Neuronal Calcium Signaling, Mitochondrial Dysfunction, and Alzheimer's Disease

Abstract

Alzheimer's disease (AD) is the most common neurodegenerative disorder among the aged worldwide. AD is characterized by extensive synaptic and neuronal loss that leads to impaired memory and cognitive decline. The cause of AD is not completely understood and no effective therapy has been developed. The accumulation of toxic amyloid-β₄₂ (Aβ₄₂) peptide oligomers and aggregates in AD brain has been proposed to be primarily responsible for the pathology of the disease, an idea dubbed the 'amyloid hypothesis' of AD etiology. In addition to the increase in Aβ₄₂ levels, disturbances in neuronal calcium (Ca²⁺) signaling and alterations in expression levels of Ca²⁺ signaling proteins have been observed in animal models of familial AD and in studies of postmortem brain samples from sporadic AD patients.
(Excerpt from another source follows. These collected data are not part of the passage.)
(* ===== verification/IndexingThms.v ===== *)
(** * Indexing: properties of the documents made

    The laws of the libraries indexing uses ([IndexLibLaws]) with an implementation, and
    what the indexers put into a document: which terms identify it, which belong to the
    groups of its fields, and what is stored. *)

From Stdlib Require Import SpecFloat.
From S2P Require Import Prelude Json TextUtils Taxonomy DocData DocValues Hashing Schema SchemaThms CollConfig Indexing.
From S2P Require Import XapianDb RefLib DbGroup DbGroupThms ProcessDoc.

(** ** Laws *)

Class IndexLibLaws (document database : Type) `{!Xapian document database} `{!DocStore document}
    `{!IndexLib document} : Prop := {
  terms_new : terms (new_document : document) = ∅;
  terms_add_wdf t n (x : document) : terms (add_term_wdf t n x) = {[t]} ∪ terms x;
  terms_add_posting t n (x : document) : terms (add_posting t n x) = {[t]} ∪ terms x;
  terms_set_data d (x : document) : terms (set_data d x) = terms x;
  terms_add_value slot v (x : document) : terms (add_value slot v x) = terms x;
  (** Words are indexed under the prefix, and their stems under [Z] and the prefix. *)
  index_text_keeps lang text prefix (x : document) : terms x ⊆ terms (index_text lang text prefix x);
  index_text_adds lang text prefix (x : document) t : t ∈ terms (index_text lang text prefix x) →
    t ∈ terms x ∨ (∃ r, t = prefix +:+ r) ∨ (∃ r, t = "Z" +:+ prefix +:+ r);
  data_set_data d (x : document) : (payload (set_data d x)).1 = d;
  data_add_value slot v (x : document) : (payload (add_value slot v x)).1 = (payload x).1;
}.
Based on these data, the 'Ca²⁺ hypothesis of AD' has been proposed. In particular, familial AD has been linked with enhanced Ca²⁺ release from the endoplasmic reticulum and elevated cytosolic Ca²⁺ levels. The augmented cytosolic Ca²⁺ levels can trigger signaling cascades that affect synaptic stability and function and can be detrimental to neuronal health, such as activation of calcineurin and calpains. Here we review the latest results supporting the 'Ca²⁺ hypothesis' of AD pathogenesis. We further argue that over time, supranormal cytosolic Ca²⁺ signaling can impair mitochondrial function in AD neurons. We conclude that inhibitors and stablizers of neuronal Ca²⁺ signaling and mitochondrial function may have therapeutic potential for AD treatment. We also discuss latest and planned AD therapeutic trials of agents targeting Ca²⁺ channels and mitochondria.